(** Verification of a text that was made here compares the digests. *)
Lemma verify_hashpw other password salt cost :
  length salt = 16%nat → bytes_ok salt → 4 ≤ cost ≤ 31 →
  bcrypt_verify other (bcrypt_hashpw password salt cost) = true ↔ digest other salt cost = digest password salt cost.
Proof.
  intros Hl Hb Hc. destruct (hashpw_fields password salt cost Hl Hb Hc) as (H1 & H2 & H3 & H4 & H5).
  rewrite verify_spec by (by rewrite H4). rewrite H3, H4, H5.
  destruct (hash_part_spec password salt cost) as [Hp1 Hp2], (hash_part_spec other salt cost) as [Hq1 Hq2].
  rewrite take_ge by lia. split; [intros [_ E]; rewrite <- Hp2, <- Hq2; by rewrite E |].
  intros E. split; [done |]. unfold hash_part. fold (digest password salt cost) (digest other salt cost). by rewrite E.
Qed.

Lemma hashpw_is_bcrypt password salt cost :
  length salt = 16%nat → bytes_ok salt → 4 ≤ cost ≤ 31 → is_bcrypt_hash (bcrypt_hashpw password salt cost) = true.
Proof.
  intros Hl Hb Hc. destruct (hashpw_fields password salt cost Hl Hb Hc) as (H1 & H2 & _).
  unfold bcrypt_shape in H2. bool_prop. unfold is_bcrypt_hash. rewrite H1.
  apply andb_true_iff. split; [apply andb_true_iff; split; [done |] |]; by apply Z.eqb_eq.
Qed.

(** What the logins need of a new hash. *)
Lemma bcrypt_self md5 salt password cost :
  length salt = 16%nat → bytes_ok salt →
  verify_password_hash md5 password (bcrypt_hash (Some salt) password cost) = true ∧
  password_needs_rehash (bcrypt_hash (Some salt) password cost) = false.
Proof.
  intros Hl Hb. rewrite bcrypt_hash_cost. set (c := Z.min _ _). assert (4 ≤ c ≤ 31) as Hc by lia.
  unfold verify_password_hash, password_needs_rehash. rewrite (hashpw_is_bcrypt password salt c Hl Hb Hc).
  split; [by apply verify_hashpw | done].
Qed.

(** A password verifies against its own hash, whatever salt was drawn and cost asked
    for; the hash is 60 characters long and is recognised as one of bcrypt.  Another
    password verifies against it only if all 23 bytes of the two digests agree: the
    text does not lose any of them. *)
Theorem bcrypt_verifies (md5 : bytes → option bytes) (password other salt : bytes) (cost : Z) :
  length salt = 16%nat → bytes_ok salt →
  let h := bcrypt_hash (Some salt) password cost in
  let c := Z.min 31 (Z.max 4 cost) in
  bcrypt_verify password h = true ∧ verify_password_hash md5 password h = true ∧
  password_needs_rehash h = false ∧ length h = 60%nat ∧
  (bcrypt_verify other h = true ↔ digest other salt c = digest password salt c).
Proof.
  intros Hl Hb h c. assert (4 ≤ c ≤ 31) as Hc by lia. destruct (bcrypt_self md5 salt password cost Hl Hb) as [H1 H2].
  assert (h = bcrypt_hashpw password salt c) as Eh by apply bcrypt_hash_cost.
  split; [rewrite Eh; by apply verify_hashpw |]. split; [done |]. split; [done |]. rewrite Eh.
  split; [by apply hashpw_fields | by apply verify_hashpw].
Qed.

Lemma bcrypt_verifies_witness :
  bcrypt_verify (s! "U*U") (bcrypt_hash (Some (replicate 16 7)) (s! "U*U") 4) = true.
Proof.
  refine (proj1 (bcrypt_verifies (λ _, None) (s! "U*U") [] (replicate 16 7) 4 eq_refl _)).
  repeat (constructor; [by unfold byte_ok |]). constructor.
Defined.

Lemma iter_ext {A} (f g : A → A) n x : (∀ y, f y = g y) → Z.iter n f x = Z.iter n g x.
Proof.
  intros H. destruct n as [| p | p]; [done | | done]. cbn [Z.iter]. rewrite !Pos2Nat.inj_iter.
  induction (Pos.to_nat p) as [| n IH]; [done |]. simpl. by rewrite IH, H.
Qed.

────────

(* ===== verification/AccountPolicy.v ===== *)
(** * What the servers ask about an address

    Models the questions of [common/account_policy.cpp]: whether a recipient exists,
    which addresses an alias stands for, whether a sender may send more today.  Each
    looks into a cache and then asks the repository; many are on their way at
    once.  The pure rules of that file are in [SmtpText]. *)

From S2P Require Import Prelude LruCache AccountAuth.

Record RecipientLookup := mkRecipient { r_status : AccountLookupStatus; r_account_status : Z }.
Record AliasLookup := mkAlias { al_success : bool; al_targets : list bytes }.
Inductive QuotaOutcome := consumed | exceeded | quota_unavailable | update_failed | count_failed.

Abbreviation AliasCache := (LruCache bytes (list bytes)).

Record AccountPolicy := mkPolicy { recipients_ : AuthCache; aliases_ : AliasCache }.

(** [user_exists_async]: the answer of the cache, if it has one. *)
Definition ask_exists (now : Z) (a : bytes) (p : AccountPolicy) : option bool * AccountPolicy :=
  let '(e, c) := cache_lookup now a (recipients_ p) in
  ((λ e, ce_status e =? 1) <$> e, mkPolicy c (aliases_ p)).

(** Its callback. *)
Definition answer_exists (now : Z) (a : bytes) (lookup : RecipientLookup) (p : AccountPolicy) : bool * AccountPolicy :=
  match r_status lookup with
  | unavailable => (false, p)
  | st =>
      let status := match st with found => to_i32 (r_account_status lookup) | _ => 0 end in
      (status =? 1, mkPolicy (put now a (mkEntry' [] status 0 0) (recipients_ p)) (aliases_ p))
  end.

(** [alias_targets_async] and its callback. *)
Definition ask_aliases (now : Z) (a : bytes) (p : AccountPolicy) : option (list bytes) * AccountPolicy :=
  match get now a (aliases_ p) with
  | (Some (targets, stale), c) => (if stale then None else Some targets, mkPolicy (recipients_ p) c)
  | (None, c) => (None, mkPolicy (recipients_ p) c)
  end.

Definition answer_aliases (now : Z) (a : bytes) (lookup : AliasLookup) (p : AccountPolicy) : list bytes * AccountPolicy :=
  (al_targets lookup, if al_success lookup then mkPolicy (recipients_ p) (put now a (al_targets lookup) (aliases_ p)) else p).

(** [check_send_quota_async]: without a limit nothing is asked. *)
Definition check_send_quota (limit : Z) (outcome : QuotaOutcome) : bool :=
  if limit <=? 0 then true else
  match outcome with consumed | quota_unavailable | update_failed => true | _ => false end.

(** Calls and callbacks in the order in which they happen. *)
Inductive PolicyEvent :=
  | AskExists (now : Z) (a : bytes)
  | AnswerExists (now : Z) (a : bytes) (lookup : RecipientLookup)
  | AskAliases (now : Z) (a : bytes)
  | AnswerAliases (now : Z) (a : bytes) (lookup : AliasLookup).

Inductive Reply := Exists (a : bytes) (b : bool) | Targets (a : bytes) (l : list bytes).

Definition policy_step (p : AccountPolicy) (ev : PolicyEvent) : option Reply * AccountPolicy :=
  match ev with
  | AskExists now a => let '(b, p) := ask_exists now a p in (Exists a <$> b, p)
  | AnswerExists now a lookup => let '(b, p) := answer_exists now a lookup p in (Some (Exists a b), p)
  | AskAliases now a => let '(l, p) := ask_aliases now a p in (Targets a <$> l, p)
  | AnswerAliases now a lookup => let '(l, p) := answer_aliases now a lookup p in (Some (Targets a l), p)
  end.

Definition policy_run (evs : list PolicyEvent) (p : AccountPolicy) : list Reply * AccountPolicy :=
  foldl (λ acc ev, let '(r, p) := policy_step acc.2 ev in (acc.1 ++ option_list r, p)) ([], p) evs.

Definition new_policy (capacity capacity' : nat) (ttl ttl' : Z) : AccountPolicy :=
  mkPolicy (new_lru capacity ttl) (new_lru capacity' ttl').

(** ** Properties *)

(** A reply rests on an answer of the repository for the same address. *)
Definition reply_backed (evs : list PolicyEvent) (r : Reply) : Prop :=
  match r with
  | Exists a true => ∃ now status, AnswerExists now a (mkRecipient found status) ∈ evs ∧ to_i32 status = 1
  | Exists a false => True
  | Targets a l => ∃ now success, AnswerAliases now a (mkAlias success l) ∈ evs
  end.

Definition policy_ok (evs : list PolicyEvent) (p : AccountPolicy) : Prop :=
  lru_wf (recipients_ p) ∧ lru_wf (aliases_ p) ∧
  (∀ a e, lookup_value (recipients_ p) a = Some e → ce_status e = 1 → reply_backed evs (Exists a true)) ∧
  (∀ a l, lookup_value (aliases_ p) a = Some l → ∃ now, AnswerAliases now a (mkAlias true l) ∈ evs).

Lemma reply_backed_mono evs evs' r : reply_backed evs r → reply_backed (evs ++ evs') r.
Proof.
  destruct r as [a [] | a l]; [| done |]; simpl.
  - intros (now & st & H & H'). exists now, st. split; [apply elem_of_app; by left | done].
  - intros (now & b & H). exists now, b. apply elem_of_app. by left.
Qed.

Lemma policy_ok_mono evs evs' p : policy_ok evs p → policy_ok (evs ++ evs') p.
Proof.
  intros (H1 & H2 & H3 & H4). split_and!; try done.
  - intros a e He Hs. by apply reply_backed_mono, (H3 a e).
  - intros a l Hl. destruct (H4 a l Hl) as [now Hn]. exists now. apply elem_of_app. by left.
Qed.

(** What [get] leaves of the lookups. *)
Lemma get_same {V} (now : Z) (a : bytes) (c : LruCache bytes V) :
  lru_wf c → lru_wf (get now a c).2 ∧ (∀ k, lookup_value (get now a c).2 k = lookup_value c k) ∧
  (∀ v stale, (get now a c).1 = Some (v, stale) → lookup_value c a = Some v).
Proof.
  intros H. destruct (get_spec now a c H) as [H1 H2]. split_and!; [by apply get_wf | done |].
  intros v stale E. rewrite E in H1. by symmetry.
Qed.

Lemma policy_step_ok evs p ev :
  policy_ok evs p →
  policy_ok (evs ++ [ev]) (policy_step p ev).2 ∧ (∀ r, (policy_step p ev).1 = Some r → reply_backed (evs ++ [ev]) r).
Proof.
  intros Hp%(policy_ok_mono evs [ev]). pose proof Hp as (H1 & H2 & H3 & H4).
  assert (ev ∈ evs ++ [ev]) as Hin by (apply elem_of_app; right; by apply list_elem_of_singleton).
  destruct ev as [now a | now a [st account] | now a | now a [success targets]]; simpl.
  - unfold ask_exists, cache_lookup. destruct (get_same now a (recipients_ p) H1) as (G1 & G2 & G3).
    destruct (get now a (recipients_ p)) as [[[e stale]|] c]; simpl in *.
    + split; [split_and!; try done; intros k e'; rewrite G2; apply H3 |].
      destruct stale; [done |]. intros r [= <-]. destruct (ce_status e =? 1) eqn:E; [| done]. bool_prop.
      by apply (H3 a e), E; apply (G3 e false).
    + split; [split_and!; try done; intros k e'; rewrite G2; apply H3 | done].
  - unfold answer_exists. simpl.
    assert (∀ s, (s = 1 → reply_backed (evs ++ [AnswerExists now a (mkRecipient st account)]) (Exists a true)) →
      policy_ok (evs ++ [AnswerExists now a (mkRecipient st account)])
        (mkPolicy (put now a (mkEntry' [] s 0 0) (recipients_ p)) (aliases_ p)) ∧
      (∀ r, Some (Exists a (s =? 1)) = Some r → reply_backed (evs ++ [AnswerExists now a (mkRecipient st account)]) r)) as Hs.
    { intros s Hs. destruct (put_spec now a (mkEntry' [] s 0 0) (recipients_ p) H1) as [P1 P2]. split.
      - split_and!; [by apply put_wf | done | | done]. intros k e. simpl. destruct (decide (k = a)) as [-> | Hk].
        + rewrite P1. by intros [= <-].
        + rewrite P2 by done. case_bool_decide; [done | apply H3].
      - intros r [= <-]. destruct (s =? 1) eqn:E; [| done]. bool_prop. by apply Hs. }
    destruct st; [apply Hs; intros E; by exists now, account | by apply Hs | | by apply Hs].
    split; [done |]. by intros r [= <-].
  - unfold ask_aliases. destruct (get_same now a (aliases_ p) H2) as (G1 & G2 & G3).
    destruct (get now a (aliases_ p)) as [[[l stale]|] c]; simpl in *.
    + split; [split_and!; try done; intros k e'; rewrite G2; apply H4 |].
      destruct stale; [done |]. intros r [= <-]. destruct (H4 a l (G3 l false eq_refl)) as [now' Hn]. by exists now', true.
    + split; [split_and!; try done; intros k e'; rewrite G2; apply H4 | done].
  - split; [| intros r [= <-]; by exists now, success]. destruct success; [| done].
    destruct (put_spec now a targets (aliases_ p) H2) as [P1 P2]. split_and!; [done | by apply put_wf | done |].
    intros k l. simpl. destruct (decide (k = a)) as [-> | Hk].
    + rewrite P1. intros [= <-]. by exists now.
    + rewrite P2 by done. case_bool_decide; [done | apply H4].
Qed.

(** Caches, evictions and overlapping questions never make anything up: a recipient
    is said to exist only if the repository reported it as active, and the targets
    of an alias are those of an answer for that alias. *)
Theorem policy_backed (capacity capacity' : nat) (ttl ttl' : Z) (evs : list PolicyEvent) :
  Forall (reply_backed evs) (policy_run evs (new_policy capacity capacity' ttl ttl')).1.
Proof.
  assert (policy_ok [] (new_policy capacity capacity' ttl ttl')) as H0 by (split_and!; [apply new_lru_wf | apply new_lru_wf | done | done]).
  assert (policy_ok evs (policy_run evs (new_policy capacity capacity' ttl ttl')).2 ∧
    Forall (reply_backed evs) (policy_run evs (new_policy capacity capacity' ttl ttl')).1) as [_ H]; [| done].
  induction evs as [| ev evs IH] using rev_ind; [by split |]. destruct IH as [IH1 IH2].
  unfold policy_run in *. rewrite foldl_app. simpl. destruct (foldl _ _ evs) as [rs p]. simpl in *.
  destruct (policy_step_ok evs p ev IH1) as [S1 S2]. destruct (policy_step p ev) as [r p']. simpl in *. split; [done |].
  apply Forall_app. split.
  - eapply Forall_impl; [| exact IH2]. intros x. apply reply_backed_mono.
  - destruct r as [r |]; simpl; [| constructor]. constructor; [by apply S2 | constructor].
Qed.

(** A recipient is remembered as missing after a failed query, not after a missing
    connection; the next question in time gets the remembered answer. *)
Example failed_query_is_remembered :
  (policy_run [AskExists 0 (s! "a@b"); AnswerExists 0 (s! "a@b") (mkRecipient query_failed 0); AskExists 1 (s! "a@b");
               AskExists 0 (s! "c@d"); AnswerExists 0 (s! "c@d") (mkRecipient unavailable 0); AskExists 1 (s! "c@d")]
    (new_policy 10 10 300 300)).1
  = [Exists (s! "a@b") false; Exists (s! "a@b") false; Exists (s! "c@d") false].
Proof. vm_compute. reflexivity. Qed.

────────

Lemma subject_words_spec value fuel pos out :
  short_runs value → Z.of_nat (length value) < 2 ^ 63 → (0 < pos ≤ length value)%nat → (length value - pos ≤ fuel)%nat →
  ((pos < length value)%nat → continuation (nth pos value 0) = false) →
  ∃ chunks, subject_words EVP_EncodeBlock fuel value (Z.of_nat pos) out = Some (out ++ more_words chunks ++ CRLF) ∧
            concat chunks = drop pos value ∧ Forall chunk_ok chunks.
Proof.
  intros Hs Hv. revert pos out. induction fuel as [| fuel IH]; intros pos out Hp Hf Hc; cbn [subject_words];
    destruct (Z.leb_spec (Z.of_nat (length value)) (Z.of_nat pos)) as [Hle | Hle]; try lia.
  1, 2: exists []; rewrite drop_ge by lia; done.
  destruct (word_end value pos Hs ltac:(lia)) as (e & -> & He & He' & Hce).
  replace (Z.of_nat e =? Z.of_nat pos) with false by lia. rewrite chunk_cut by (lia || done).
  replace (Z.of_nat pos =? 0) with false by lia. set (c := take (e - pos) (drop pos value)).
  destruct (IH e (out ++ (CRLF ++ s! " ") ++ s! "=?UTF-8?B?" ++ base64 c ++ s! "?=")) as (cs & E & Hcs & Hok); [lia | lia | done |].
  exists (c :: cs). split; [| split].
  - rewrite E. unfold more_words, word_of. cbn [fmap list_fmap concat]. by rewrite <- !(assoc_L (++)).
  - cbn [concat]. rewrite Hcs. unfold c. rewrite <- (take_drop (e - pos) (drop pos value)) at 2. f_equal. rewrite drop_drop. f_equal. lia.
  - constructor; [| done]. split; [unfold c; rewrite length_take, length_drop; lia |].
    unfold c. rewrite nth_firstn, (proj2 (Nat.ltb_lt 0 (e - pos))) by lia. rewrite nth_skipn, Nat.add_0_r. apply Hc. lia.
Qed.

────────

How to complete this task
Find the lines above that include the string "concat" and copy them.

Your solution
            concat chunks = drop pos value ∧ Forall chunk_ok chunks.
  - rewrite E. unfold more_words, word_of. cbn [fmap list_fmap concat]. by rewrite <- !(assoc_L (++)).
  - cbn [concat]. rewrite Hcs. unfold c. rewrite <- (take_drop (e - pos) (drop pos value)) at 2. f_equal. rewrite drop_drop. f_equal. lia.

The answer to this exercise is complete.